Attraverso le numerose lettere, Emmanuel Carrère riesce a ripercorre la sua vita, i suoi spostamenti, frequenta gli stessi luoghi e ne compie la stessa routine per cercare il perché di quelle azioni. Nonostante i dubbi circa il suo ruolo in questa vicenda, Carrère e Romand continuano a scriversi e riescono anche a incontrarsi una sola volta. Non nasce però tra i due nessun rapporto d’amicizia: Carrère si mantiene sempre cordiale, rispettoso ma distaccato non desiderando provare affetto né totale comprensione per Romand, al contario di quanto accade per esempio a Truman Capote che instaura un vero rapporto di amicizia con uno dei due assassini della famiglia Clutter, durante la stesura di A sangue freddo.

[…] trovavo quell’affetto così semplice, così naturale, ammirevole e al tempo stesso quasi mostruoso. Non soltanto io non ne ero capace, ma nemmeno lo desideravo. Non volevo arrivare al punto di bermi tranquillamente una storia inventata di sana pianta come quella dell’innamorata suicida proprio il giorno prima dell’esame, né convincermi come Roland che in fondo quel destino tragico era stato provvidenziale: “E pensare che ci sono volute tante bugie, tante coincidenze e quel dramma terribile per permettergli oggi di fare tutto il bene che fa attorno a sé…”
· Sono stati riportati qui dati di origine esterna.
(* ===== verification/ServerConfig.v ===== *)
(** * Start of the server (cmd/gssh-server: main.go, errorlog.go)

    The configuration from the environment and the order in which it is checked and
    put to work: what a start refuses before it touches the database, the CA it
    adopts or bootstraps, the verifiers, the listeners' settings, and the two
    subcommands that create a token and an mTLS CA. [Getenv] is os.Getenv: an unset
    variable reads as the empty string. *)
From S2P Require Export Server.
From S2P Require RateLimit Rules AuditStream ProxyTrust.

Local Open Scope string_scope.
Local Open Scope list_scope.
Local Open Scope go_scope.

(** ** Environment variables *)
Definition envDBHost := "GSSH_DB_HOST".
Definition envDBPort := "GSSH_DB_PORT".
Definition envDBUser := "GSSH_DB_USER".
Definition envDBPassword := "GSSH_DB_PASSWORD".
Definition envDBName := "GSSH_DB_NAME".
Definition envDBSSLMode := "GSSH_DB_SSLMODE".
Definition envMasterKey := "GSSH_CA_MASTER_KEY".
Definition envCAMode := "GSSH_CA_MODE".
Definition envCAUserKeyFile := "GSSH_CA_USER_KEY_FILE".
Definition envCAHostKeyFile := "GSSH_CA_HOST_KEY_FILE".
Definition envCAMTLSKeyFile := "GSSH_CA_MTLS_KEY_FILE".
Definition envCAMTLSCertFile := "GSSH_CA_MTLS_CERT_FILE".
Definition envOIDCIssuer := "GSSH_OIDC_ISSUER".
Definition envClientOIDCClientID := "GSSH_CLIENT_OIDC_CLIENT_ID".
Definition envCIIssuer := "GSSH_CI_ISSUER".
Definition envCIAudience := "GSSH_CI_AUDIENCE".
Definition envKCBaseURL := "GSSH_KC_BASE_URL".
Definition envKCRealm := "GSSH_KC_REALM".
Definition envKCClientID := "GSSH_KC_CLIENT_ID".
Definition envKCClientSecret := "GSSH_KC_CLIENT_SECRET".
Definition envSyncInterval := "GSSH_KC_SYNC_INTERVAL".
Definition envAgentTLSNames := "GSSH_AGENT_TLS_NAMES".
Definition envAgentProxyProtocol := "GSSH_AGENT_PROXY_PROTOCOL".
Definition envAgentProxyTrusted := "GSSH_AGENT_PROXY_TRUSTED".
Definition envAdminGroup := "GSSH_ADMIN_GROUP".
Definition envDevUIAuth := "GSSH_DEV_UI_AUTH".
Definition envAuditorGroup := "GSSH_AUDITOR_GROUP".
Definition envLogLevel := "GSSH_LOG_LEVEL".
Definition envServerOIDCClientID := "GSSH_SERVER_OIDC_CLIENT_ID".
Definition envServerOIDCClientSecret := "GSSH_SERVER_OIDC_CLIENT_SECRET".
Definition envServerOIDCScopes := "GSSH_SERVER_OIDC_SCOPES".
Definition envUISessionTTL := "GSSH_UI_SESSION_TTL".
Definition envAuditStream := "GSSH_AUDIT_STREAM".
Definition envAuditWebhookURL := "GSSH_AUDIT_WEBHOOK_URL".
Definition envAuditStreamInterval := "GSSH_AUDIT_STREAM_INTERVAL".
Definition envHostCertValidity := "GSSH_HOST_CERT_VALIDITY".
Definition envPublicURL := "GSSH_PUBLIC_URL".
Definition envAgentPublicURL := "GSSH_AGENT_PUBLIC_URL".
Definition envPublicPin := "GSSH_PUBLIC_PIN".
Definition envPublicPinCert := "GSSH_PUBLIC_PIN_CERT_FILE".
Definition envPublicPinRefresh := "GSSH_PUBLIC_PIN_REFRESH".

Definition defaultSyncInterval : Z := (5 * Minute)%Z.
Definition defaultUISessionTTL : Z := (12 * Hour)%Z.
Definition defaultUIScopes : list string := ["openid"; "profile"; "email"; "groups"].
Definition caModeManaged := "managed".
Definition caModeSelfManaged := "self-managed".

Definition config_error {A} (text : string) : result A := Err (ErrOther text).
Definition is_set (v : string) : bool := negb (bool_decide (v = "")).

(** [net.JoinHostPort]. *)
Definition JoinHostPort (host port : string) : string :=
  if Contains host ":" then "[" +:+ host +:+ "]:" +:+ port else host +:+ ":" +:+ port.
(** The parts of the postgres URL; escaping them is net/url's. *)
Record DSN := { dsn_User : string; dsn_Password : string; dsn_Host : string; dsn_Path : string;
                dsn_SSLMode : option string }.
Record ExternalKeyPaths := {
  UserKeyFile : string; HostKeyFile : string; MTLSKeyFile : string; MTLSCertFile : string
}.
Record KeycloakConfig := { kc_BaseURL : string; kc_Realm : string; kc_ClientID : string;
                           kc_ClientSecret : string }.
Inductive Level := LevelDebug | LevelInfo | LevelWarn | LevelError.

(** ** Values of the environment *)
Section env.
Variable Getenv : string → string.

(** A Go duration above zero, or nothing. *)
Definition positive_duration (raw : string) : option Z :=
  d ← ParseDuration raw; if (d <=? 0)%Z then None else Some d.
Definition duration_or (name : string) (def : Z) : result Z :=
  let raw := Getenv name in
  if negb (is_set raw) then Ok def
  else match positive_duration raw with
       | Some d => Ok d
       | None => config_error (name +:+ ": invalid duration (expected a go-duration > 0)")
       end.
Definition hostCertValidityFromEnv : result Z := duration_or envHostCertValidity 0.
Definition uiSessionTTL : result Z := duration_or envUISessionTTL defaultUISessionTTL.
(** A background interval: an invalid value falls back to the default. *)
Definition interval_or (name : string) (def : Z) : Z := default def (positive_duration (Getenv name)).

Definition publicBaseURL : string := TrimSuffix (Getenv envPublicURL) "/".
Definition pinConfigFromEnv : result Pins.PinProviderConfig :=
  let cfg refresh := {| Pins.StaticPin := Getenv envPublicPin; Pins.CertFile := Getenv envPublicPinCert;
                        Pins.DialURL := publicBaseURL; Pins.RefreshInterval := refresh |} in
  match (if is_set (Getenv envPublicPin) then Pins.DecodePin (Getenv envPublicPin) else Ok "") with
  | Err e => Err (ErrWrap envPublicPin e)
  | Ok _ =>
      match duration_or envPublicPinRefresh 0 with
      | Err e => Err e
      | Ok refresh => Ok (cfg refresh)
      end
  end.

(** The CA mode: the key files belong to self-managed mode, all or none. *)
Definition ca_key_files : list string :=
  [envCAUserKeyFile; envCAHostKeyFile; envCAMTLSKeyFile; envCAMTLSCertFile].
Definition caModeFromEnv : result (string * ExternalKeyPaths) :=
  let mode := if is_set (Getenv envCAMode) then Getenv envCAMode else caModeManaged in
  if negb (bool_decide (mode = caModeManaged)) && negb (bool_decide (mode = caModeSelfManaged))
  then config_error (envCAMode +:+ ": unknown mode")
  else
    let paths := {| UserKeyFile := Getenv envCAUserKeyFile; HostKeyFile := Getenv envCAHostKeyFile;
                    MTLSKeyFile := Getenv envCAMTLSKeyFile; MTLSCertFile := Getenv envCAMTLSCertFile |} in
    let missing := List.filter (λ f, bool_decide (mode = caModeSelfManaged) && negb (is_set (Getenv f)))
                     ca_key_files in
    let unexpected := List.filter (λ f, bool_decide (mode = caModeManaged) && is_set (Getenv f))
                        ca_key_files in
    match missing, unexpected with
    | _ :: _, _ => config_error (envCAMode +:+ "=" +:+ caModeSelfManaged +:+
                     " requires all four ca key files, not set: " +:+ Join missing ", ")
    | [], _ :: _ => config_error ("ca mode " +:+ caModeManaged +:+
                      " does not use mounted ca keys, but these are set: " +:+ Join unexpected ", ")
    | [], [] => Ok (mode, paths)
    end.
Ho apprezzato molto questo aspetto, mantenersi rispettoso ma neutrale in una vicenda come questa credo sia stata la scelta giusta. Scrivere romanzi di questo tipo credo sia davvero difficile, perché è inevitabile lasciarsi coinvolgere nella vita dell’assassino e convincersi a voler trovare un riscatto per l’azione commessa. Carrère si è sempre mostrato neutrale, non emotivamente coinvolto ma allo stesso tempo sempre rispettoso della persona e della sua storia vera e dolorosa, se pur incomprensibile ai nostri occhi. Fino alla fine della lettura non capiamo davvero chi è Jean Claude Romand, un uomo sempre pronto a fingere interpretando ogni volta il personaggio più adatto alla situazione. L’avversario è un romanzo che si legge in poco tempo ma che necessita di giorni per essere assimilato: una storia così atroce e agghiacciante non può non lasciare dei segni indelebili nelle nostre menti.
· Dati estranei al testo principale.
(* ===== verification/Flags.v ===== *)
(** * Command lines (package flag) and terminals

    [FlagSet.Parse] as the commands use it: flags with one or two dashes, values
    after an equals sign or in the next argument, boolean flags that need none, and
    the first argument that is no flag ends the flags. The usage text that a failed
    parse prints is not modelled. *)
From S2P Require Export Machine.

Local Open Scope string_scope.
Local Open Scope list_scope.

(** ** Values *)

(** [strconv.ParseBool]. *)
Definition ParseBool (s : string) : option bool :=
  if bool_decide (s ∈ ["1"; "t"; "T"; "TRUE"; "true"; "True"]) then Some true
  else if bool_decide (s ∈ ["0"; "f"; "F"; "FALSE"; "false"; "False"]) then Some false
  else None.

(** [strconv.ParseInt] with base 0: a prefix chooses the base, and underscores may
    stand between digits. *)
Definition lower_ascii (c : ascii) : N := N.lor (N_of_ascii c) 32.
Definition digit_of (c : ascii) : option Z :=
  let n := Z.of_N (N_of_ascii c) in
  let l := Z.of_N (lower_ascii c) in
  if ((48 <=? n) && (n <=? 57))%Z then Some (n - 48)%Z
  else if ((97 <=? l) && (l <=? 122))%Z then Some (l - 87)%Z
  else None.
(** The base, and the digits after its prefix. *)
Definition number_base (s : string) : Z * string :=
  match s with
  | String "0" (String c ((String _ _) as rest)) =>
      if (lower_ascii c =? 98)%N then (2, rest)%Z
      else if (lower_ascii c =? 111)%N then (8, rest)%Z
      else if (lower_ascii c =? 120)%N then (16, rest)%Z
      else (8%Z, String c (rest))
  | String "0" rest => (8%Z, rest)
  | _ => (10%Z, s)
  end.
Fixpoint digits_value (base acc : Z) (s : string) : option Z :=
  match s with
  | "" => Some acc
  | String c s =>
      if bool_decide (c = "_"%char) then digits_value base acc s
      else
        d ← digit_of c;
        if (d <? base)%Z then digits_value base (acc * base + d) s else None
  end.
(** [underscoreOK]: what came before is nothing, a digit, an underscore or another
    character. *)
Inductive seen := SeenNothing | SeenDigit | SeenUnderscore | SeenOther.
Fixpoint underscores_between (hex : bool) (last : seen) (s : string) : bool :=
  match s with
  | "" => match last with SeenUnderscore => false | _ => true end
  | String c s =>
      let n := N_of_ascii c in
      let l := lower_ascii c in
      if ((48 <=? n) && (n <=? 57) || hex && (97 <=? l) && (l <=? 102))%N
      then underscores_between hex SeenDigit s
      else if bool_decide (c = "_"%char)
      then match last with SeenDigit => underscores_between hex SeenUnderscore s | _ => false end
      else match last with SeenUnderscore => false | _ => underscores_between hex SeenOther s end
  end.
Definition underscoreOK (s : string) : bool :=
  match s with
  | String "0" (String c rest) =>
      let l := lower_ascii c in
      if ((l =? 98) || (l =? 111) || (l =? 120))%N then underscores_between (l =? 120)%N SeenDigit rest
      else underscores_between false SeenNothing s
  | _ => underscores_between false SeenNothing s
  end.
Definition parse_uint (s : string) : option Z :=
  if bool_decide (s = "") then None
  else
    let '(base, digits) := number_base s in
    n ← digits_value base 0 digits;
    if Contains s "_" && negb (underscoreOK s) then None else Some n.
Definition ParseInt (s : string) : option Z :=
  match s with
  | String "-" s => n ← parse_uint s; if (n <=? 2 ^ 63)%Z then Some (- n)%Z else None
  | String "+" s => n ← parse_uint s; if (n <? 2 ^ 63)%Z then Some n else None
  | s => n ← parse_uint s; if (n <? 2 ^ 63)%Z then Some n else None
  end.
Example integers_read :
  ParseInt <$> ["0"; "42"; "-0x1F"; "0b101"; "017"; "1_000"; "+7"; "-9223372036854775808"] =
    [Some 0; Some 42; Some (-31); Some 5; Some 15; Some 1000; Some 7; Some (-2 ^ 63)]%Z ∧
  ParseInt <$> [""; "-"; "0x"; "09"; "_1"; "1__0"; "1_"; "9223372036854775808"; "4 2"] =
    [None; None; None; None; None; None; None; None; None].
Proof. vm_compute. split; reflexivity. Qed.

Inductive flagValue := FString (s : string) | FBool (b : bool) | FDuration (d : Z) | FInt64 (n : Z).
#[export] Instance flagValue_eq_dec : EqDecision flagValue.
Proof. solve_decision. Defined.

(** [Value.Set]: a flag keeps its type. *)
Definition set_value (old : flagValue) (text : string) : option flagValue :=
  match old with
  | FString _ => Some (FString text)
  | FBool _ => FBool <$> ParseBool text
  | FDuration _ => FDuration <$> ParseDuration text
  | FInt64 _ => FInt64 <$> ParseInt text
  end.
Definition is_bool_flag (v : flagValue) : bool := match v with FBool _ => true | _ => false end.

(** The defined flags with their values, and the names that were set. *)
Record FlagSet := { fs_Formal : gmap string flagValue; fs_Actual : gset string }.
Definition NewFlagSet (flags : list (string * flagValue)) : FlagSet :=
  {| fs_Formal := list_to_map flags; fs_Actual := ∅ |}.
Definition with_flag (name : string) (v : flagValue) (fs : FlagSet) : FlagSet :=
  {| fs_Formal := <[name := v]> (fs_Formal fs); fs_Actual := {[name]} ∪ fs_Actual fs |}.

Definition flag_string (fs : FlagSet) (name : string) : string :=
  match fs_Formal fs !! name with Some (FString s) => s | _ => "" end.
Definition flag_bool (fs : FlagSet) (name : string) : bool :=
  match fs_Formal fs !! name with Some (FBool b) => b | _ => false end.
Definition flag_duration (fs : FlagSet) (name : string) : Z :=
  match fs_Formal fs !! name with Some (FDuration d) => d | _ => 0%Z end.
Definition flag_int64 (fs : FlagSet) (name : string) : Z :=
  match fs_Formal fs !! name with Some (FInt64 n) => n | _ => 0%Z end.
(** [fs.Visit] lists the flags that were set. *)
Definition flag_changed (fs : FlagSet) (name : string) : bool := bool_decide (name ∈ fs_Actual fs).

(** ** Parsing *)
Inductive token :=
| Positional                                      (* no flag: the flags end here *)
| Terminator                                      (* -- *)
| BadSyntax
| Named (name : string) (value : option string).  (* the value after = *)

Definition named_token (name : string) : token :=
  match name with
  | "" => BadSyntax
  | String "-" _ | String "=" _ => BadSyntax
  | _ => match Cut name "=" with
         | Some (name, value) => Named name (Some value)
         | None => Named name None
         end
  end.
Definition lex_flag (s : string) : token :=
  match s with
  | String "-" "" => Positional
  | String "-" (String "-" "") => Terminator
  | String "-" (String "-" name) => named_token name
  | String "-" name => named_token name
  | _ => Positional
  end.

Inductive parsed :=
| Parsed (fs : FlagSet) (args : list string)
| FlagError (message : string).                   (* [flag.ErrHelp] is one of them *)

Definition undefined_flag (name : string) : parsed :=
  FlagError (if bool_decide (name = "help") || bool_decide (name = "h") then "flag: help requested"
             else "flag provided but not defined: -" +:+ name).
Definition invalid_value (name : string) : parsed := FlagError ("invalid value for flag -" +:+ name).

Fixpoint Parse (fs : FlagSet) (args : list string) : parsed :=
  match args with
  | [] => Parsed fs []
  | s :: rest =>
      match lex_flag s with
      | Positional => Parsed fs (s :: rest)
      | Terminator => Parsed fs rest
      | BadSyntax => FlagError ("bad flag syntax: " +:+ s)
      | Named name given =>
          match fs_Formal fs !! name with
          | None => undefined_flag name
          | Some old =>
              match (if is_bool_flag old then Some (default "true" given) else given) with
              | Some text =>
                  match set_value old text with
                  | Some v => Parse (with_flag name v fs) rest
                  | None => invalid_value name
                  end
              | None =>
                  match rest with
                  | [] => FlagError ("flag needs an argument: -" +:+ name)
                  | text :: rest =>
                      match set_value old text with
                      | Some v => Parse (with_flag name v fs) rest
                      | None => invalid_value name
                      end
                  end
              end
          end
      end
  end.

(** ** Lemmas *)

(** A flag keeps its type through any command line; no flag appears or goes. *)
Definition same_kind (v w : flagValue) : Prop :=
  match v, w with
  | FString _, FString _ | FBool _, FBool _ | FDuration _, FDuration _ | FInt64 _, FInt64 _ => True
  | _, _ => False
  end.
#[export] Instance same_kind_preorder : PreOrder same_kind.
Proof. split; [by intros []|by intros [] [] []]. Qed.
Lemma set_value_kind old text v : set_value old text = Some v → same_kind old v.
Proof.
  destruct old; simpl; [by intros [= <-]| | |].
  - destruct (ParseBool text); by intros [= <-].
  - destruct (ParseDuration text); by intros [= <-].
  - destruct (ParseInt text); by intros [= <-].
Qed.

(** What one parse leads to the next: [P] holds of the result if setting flags keeps it. *)
Lemma Parse_ind (P : FlagSet → Prop) fs args fs' rest :
  (∀ fs name old text v, P fs → fs_Formal fs !! name = Some old → set_value old text = Some v →
     P (with_flag name v fs)) →
  P fs → Parse fs args = Parsed fs' rest → P fs'.
Proof.
  intros Hset. remember (length args) as n eqn:Hn. assert (length args ≤ n)%nat as Hle by lia. clear Hn.
  revert fs args Hle. induction n as [|n IH]; intros fs [|s args] Hle Hfs; simpl in *;
    try (by intros [= <- _]); [lia|].
  destruct (lex_flag s) as [| | |name given]; try (by intros [= <- _]).
  destruct (fs_Formal fs !! name) as [old|] eqn:Hold; [|done].
  destruct (if is_bool_flag old then _ else _) as [text|].
  - destruct (set_value old text) as [v|] eqn:Hv; [|done]. apply IH; [lia|by eapply Hset].
  - destruct args as [|text args]; [done|].
    destruct (set_value old text) as [v|] eqn:Hv; [|done]. apply IH; [simpl in *; lia|by eapply Hset].
Qed.

Lemma Parse_kinds fs args fs' rest name old :
  Parse fs args = Parsed fs' rest → fs_Formal fs !! name = Some old →
  ∃ v, fs_Formal fs' !! name = Some v ∧ same_kind old v.
Proof.
  intros Hp Hold. eapply (Parse_ind (λ fs', ∃ v, fs_Formal fs' !! name = Some v ∧ same_kind old v));
    [|by exists old|exact Hp].
  intros fs1 n o text v (v1 & Hv1 & Hk) Ho Hset. destruct (decide (n = name)) as [->|Hne]; simpl.
  - exists v. split; [by rewrite lookup_insert_eq|]. simplify_eq. etrans; [done|by eapply set_value_kind].
  - exists v1. by rewrite lookup_insert_ne.
Qed.
(** A flag that is not given keeps its default. *)
Lemma Parse_unchanged fs args fs' rest name :
  Parse fs args = Parsed fs' rest → name ∉ fs_Actual fs' → fs_Formal fs' !! name = fs_Formal fs !! name.
Proof.
  intros Hp. eapply (Parse_ind (λ fs', name ∉ fs_Actual fs' →
    fs_Formal fs' !! name = fs_Formal fs !! name)); [|done|exact Hp].
  intros fs1 n o text v IH _ _ Hn. simpl in *. rewrite lookup_insert_ne by set_solver. apply IH. set_solver.
Qed.

(** One argument at a time. *)
Lemma lex_assign name text :
  named_token (name +:+ "=" +:+ text) = Named name (Some text) →
  lex_flag ("--" +:+ name +:+ "=" +:+ text) = Named name (Some text).
Proof. intros Hn. simpl. destruct name as [|c name]; [simpl in Hn; done|exact Hn]. Qed.
Lemma Parse_assign fs s name text v rest old :
  lex_flag s = Named name (Some text) → fs_Formal fs !! name = Some old → set_value old text = Some v →
  Parse fs (s :: rest) = Parse (with_flag name v fs) rest.
Proof. intros Hl Ho Hv. cbn [Parse]. rewrite Hl, Ho. destruct (is_bool_flag old); simpl; by rewrite Hv. Qed.
Lemma Parse_next fs s name text v rest old :
  lex_flag s = Named name None → fs_Formal fs !! name = Some old → is_bool_flag old = false →
  set_value old text = Some v → Parse fs (s :: text :: rest) = Parse (with_flag name v fs) rest.
Proof. intros Hl Ho Hb Hv. cbn [Parse]. by rewrite Hl, Ho, Hb, Hv. Qed.

Example parse_flags :
  let fs := NewFlagSet [("group", FString ""); ("sudo", FBool false); ("max-validity", FDuration (16 * Hour))] in
  match Parse fs ["--group"; "dev"; "-sudo"; "-max-validity=90m"; "x"; "--group"; "y"] with
  | Parsed fs' rest =>
      (flag_string fs' "group", flag_bool fs' "sudo", flag_duration fs' "max-validity", rest,
       flag_changed fs' "group") = ("dev", true, (90 * Minute)%Z, ["x"; "--group"; "y"], true)
  | FlagError _ => False
  end.
Proof. vm_compute. reflexivity. Qed.
(** A boolean flag takes no argument: the word after it ends the flags. *)
Example bool_flag_takes_no_argument :
  let fs := NewFlagSet [("sudo", FBool false); ("tags", FString "")] in
  match Parse fs ["--sudo"; "false"; "--tags"; "env=prod"] with
  | Parsed fs' rest => flag_bool fs' "sudo" = true ∧ flag_string fs' "tags" = "" ∧ length rest = 3%nat
  | FlagError _ => False
  end.
Proof. vm_compute. done. Qed.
“Sono sicuro che non stia recitando per ingannare gli altri, mi chiedo però se il bugiardo che c’è in lui non lo stia ingannando. Quando Cristo entra nel suo cuore, quando la certezza di essere amato nonostante tutto gli fa scorrere sulle guance lacrime di gioia, non sarà caduto ancora una volta nella rete dell’Avversario?”